INSTRUCTIONS FOR THE TASK -
Write out exactly the lines below that run from the one containing "- apply Z.eqb_neq." through the one containing "intros i y Hy. rewrite upd_case, Hh.", both included, with no other lines.

[Recorded data]
(* ===== verification/Input.v ===== *)
(** * Keyboard and mouse (src/src/drivers/keyboard.c, mouse.c)

    Three ring buffers filled by interrupt handlers and emptied by polling, the
    scan-code translation and the assembly of mouse packets. A ring is shown to
    be a bounded queue once, for the three of them. *)

From S2P Require Import Prelude Cpu.

(** ** Ring buffers *)

(** A static array with its head and tail indices: written at the head, read
    at the tail, empty when they are equal. *)
Record ring (A : Type) := Ring { r_buf : Z -> A; r_head : Z; r_tail : Z }.
Arguments Ring {A}.
Arguments r_buf {A}.
Arguments r_head {A}.
Arguments r_tail {A}.

Section ring.
Context {A : Type} (size : Z).

Definition ring_push (x : A) (r : ring A) : ring A :=
  let next := (r_head r + 1) mod size in
  if next =? r_tail r then r else Ring (<[r_head r := x]> (r_buf r)) next (r_tail r).
Definition ring_pop (r : ring A) : option (A * ring A) :=
  if r_head r =? r_tail r then None
  else Some (r_buf r (r_tail r), Ring (r_buf r) (r_head r) ((r_tail r + 1) mod size)).

(** The ring holds the queue [l], oldest element first. *)
Definition ring_rel (l : list A) (r : ring A) : Prop :=
  0 <= r_tail r < size /\ Z.of_nat (length l) < size /\
  r_head r = (r_tail r + Z.of_nat (length l)) mod size /\
  forall i x, l !! i = Some x -> r_buf r ((r_tail r + Z.of_nat i) mod size) = x.

(** A push into a queue that is full is lost. *)
Definition queue_push (x : A) (l : list A) : list A :=
  if Z.of_nat (length l) + 1 <? size then l ++ [x] else l.

Lemma mod_apart a b : 0 < size -> 0 <= b - a < size -> a mod size = b mod size -> a = b.
Proof.
  intros Hs Hab Heq. pose proof (Z.div_mod a size ltac:(lia)) as Ha. pose proof (Z.div_mod b size ltac:(lia)) as Hb.
  rewrite Heq in Ha. generalize dependent (a / size). generalize dependent (b / size). intros q Hq q' Hq'.
  assert (b - a = size * (q - q')) as Hd by lia. assert (q - q' = 0); nia.
Qed.

Lemma ring_push_rel x l r : ring_rel l r -> ring_rel (queue_push x l) (ring_push x r).
Proof.
  intros (Ht & Hl & Hh & Hb). unfold queue_push, ring_push.
  assert (((r_head r + 1) mod size =? r_tail r) = negb (Z.of_nat (length l) + 1 <? size)) as ->.
  { rewrite Hh, Zplus_mod_idemp_l. destruct (Z.ltb_spec (Z.of_nat (length l) + 1) size) as [Hlt|Hge].
    - apply Z.eqb_neq. rewrite <- (Z.mod_small (r_tail r) size) at 2 by done. intros Heq.
      symmetry in Heq. apply mod_apart in Heq; lia.
    - apply Z.eqb_eq. replace (r_tail r + Z.of_nat (length l) + 1) with (r_tail r + 1 * size) by lia.
      by rewrite Z_mod_plus_full, Z.mod_small. }
  destruct (Z.ltb_spec (Z.of_nat (length l) + 1) size) as [Hlt|Hge]; [|done]. cbn [negb].
  split; [done|]. rewrite length_app. cbn [length r_tail r_head r_buf]. split; [lia|]. split.
  { rewrite Hh, Zplus_mod_idemp_l. f_equal. lia. }
  intros i y Hy. rewrite upd_case, Hh.
  destruct (Z.eqb_spec ((r_tail r + Z.of_nat i) mod size) ((r_tail r + Z.of_nat (length l)) mod size)) as [Heq|Hne].
  - pose proof (lookup_lt_Some _ _ _ Hy) as Hi. rewrite length_app in Hi. cbn in Hi.
    apply mod_apart in Heq; [|lia..]. replace i with (length l) in Hy by lia.
    rewrite list_lookup_middle in Hy by done. congruence.
  - apply lookup_app_Some in Hy as [Hy|[Hge Hy]]; [by apply Hb|].
    apply list_lookup_singleton_Some in Hy as [Hi _]. exfalso. apply Hne. do 2 f_equal. lia.
Qed.

Lemma ring_pop_rel l r : ring_rel l r ->
  match l with
  | [] => ring_pop r = None
  | x :: l' => exists r', ring_pop r = Some (x, r') /\ ring_rel l' r'
  end.
Proof.
  intros (Ht & Hl & Hh & Hb). unfold ring_pop. destruct l as [|x l].
  - cbn in Hh. rewrite Z.add_0_r, Z.mod_small in Hh by done. by rewrite Hh, Z.eqb_refl.
  - cbn [length] in Hl, Hh. replace (r_head r =? r_tail r) with false.
    2: { symmetry. apply Z.eqb_neq. rewrite Hh. rewrite <- (Z.mod_small (r_tail r) size) at 2 by done.
         intros Heq. symmetry in Heq. apply mod_apart in Heq; lia. }
    eexists. split.
    { do 2 f_equal. specialize (Hb O x eq_refl). rewrite Z.add_0_r, Z.mod_small in Hb by done. done. }
    split; [apply Z.mod_pos_bound; cbn; lia|]. cbn [r_tail r_head r_buf]. split; [lia|]. split.
    + rewrite Hh, Zplus_mod_idemp_l. f_equal. lia.
    + intros i y Hy. rewrite Zplus_mod_idemp_l. rewrite <- (Hb (S i) y Hy). do 2 f_equal. lia.
Qed.

Lemma ring_length l r : ring_rel l r -> Z.of_nat (length l) < size.
Proof. by intros (_ & ? & _). Qed.
Lemma ring_empty_rel b i : 0 <= i < size -> ring_rel [] (Ring b i i).
Proof.
  intros Hi. split; [done|]. cbn. split; [lia|]. split; [|done]. by rewrite Z.add_0_r, Z.mod_small.
Qed.
End ring.

(** ** State *)

Definition KBD_DATA : Z := 0x60.
Definition KBD_STATUS : Z := 0x64.
Definition KBC_DATA : Z := 0x60.
Definition KBC_STATUS : Z := 0x64.
Definition KBC_CMD : Z := 0x64.
Definition KBD_BUF_SIZE : Z := 256.
Definition MOUSE_QUEUE : Z := 64.
Definition KBC_IO_TRIES : Z := 400000.

Record packet := { p_dx : Z; p_dy : Z; p_buttons : Z }.

Record input := Input {
  i_cpu : cpu;
  kbd_buf : ring Z;
  kbd_raw_buf : ring Z;
  shift_held : bool;
  caps_lock : bool;
  e0_pending : bool;
  s_q : ring packet;
  s_pkt : Z -> Z;
  s_pkt_len : Z;
  s_mouse_ready : bool
}.

#[export] Instance i_cpu_lens : Lens input cpu :=
  {| view := i_cpu;
     over c s := Input c (kbd_buf s) (kbd_raw_buf s) (shift_held s) (caps_lock s) (e0_pending s)
                   (s_q s) (s_pkt s) (s_pkt_len s) (s_mouse_ready s) |}.
#[export] Instance i_cpu_laws : LensLaws input cpu.
Proof. split; [done|by intros []|done]. Qed.

Definition set_kbd_buf (b : ring Z) (s : input) : input :=
  Input (i_cpu s) b (kbd_raw_buf s) (shift_held s) (caps_lock s) (e0_pending s)
    (s_q s) (s_pkt s) (s_pkt_len s) (s_mouse_ready s).
Definition set_kbd_raw_buf (b : ring Z) (s : input) : input :=
  Input (i_cpu s) (kbd_buf s) b (shift_held s) (caps_lock s) (e0_pending s)
    (s_q s) (s_pkt s) (s_pkt_len s) (s_mouse_ready s).
Definition set_kbd_modes (shift caps e0 : bool) (s : input) : input :=
  Input (i_cpu s) (kbd_buf s) (kbd_raw_buf s) shift caps e0 (s_q s) (s_pkt s) (s_pkt_len s) (s_mouse_ready s).
Definition set_mouse (q : ring packet) (pkt : Z -> Z) (len : Z) (rdy : bool) (s : input) : input :=
  Input (i_cpu s) (kbd_buf s) (kbd_raw_buf s) (shift_held s) (caps_lock s) (e0_pending s) q pkt len rdy.

Definition in_port (p : Z) : M input Z := zoom (T := cpu) (zoom (inb p)).
Definition out_port (p v : Z) : M input unit := zoom (T := cpu) (zoom (outb p v)).

(** ** keyboard.c *)

Definition sc_lower : list Z :=
  [0; 27; 49; 50; 51; 52; 53; 54; 55; 56; 57; 48; 45; 61; 8;
   9; 113; 119; 101; 114; 116; 121; 117; 105; 111; 112; 91; 93; 10;
   0; 97; 115; 100; 102; 103; 104; 106; 107; 108; 59; 39; 96;
   0; 92; 122; 120; 99; 118; 98; 110; 109; 44; 46; 47; 0;
   42; 0; 32].
Definition sc_upper : list Z :=
  [0; 27; 33; 64; 35; 36; 37; 94; 38; 42; 40; 41; 95; 43; 8;
   9; 81; 87; 69; 82; 84; 89; 85; 73; 79; 80; 123; 125; 10;
   0; 65; 83; 68; 70; 71; 72; 74; 75; 76; 58; 34; 126;
   0; 124; 90; 88; 67; 86; 66; 78; 77; 60; 62; 63; 0;
   42; 0; 32].
(** The rest of each table of 128 is zero. *)
Definition sc_at (t : list Z) (sc : Z) : Z := default 0 (t !! Z.to_nat sc).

WRITTEN SOLUTION -
    - apply Z.eqb_neq. rewrite <- (Z.mod_small (r_tail r) size) at 2 by done. intros Heq.
      symmetry in Heq. apply mod_apart in Heq; lia.
    - apply Z.eqb_eq. replace (r_tail r + Z.of_nat (length l) + 1) with (r_tail r + 1 * size) by lia.
      by rewrite Z_mod_plus_full, Z.mod_small. }
  destruct (Z.ltb_spec (Z.of_nat (length l) + 1) size) as [Hlt|Hge]; [|done]. cbn [negb].
  split; [done|]. rewrite length_app. cbn [length r_tail r_head r_buf]. split; [lia|]. split.
  { rewrite Hh, Zplus_mod_idemp_l. f_equal. lia. }
  intros i y Hy. rewrite upd_case, Hh.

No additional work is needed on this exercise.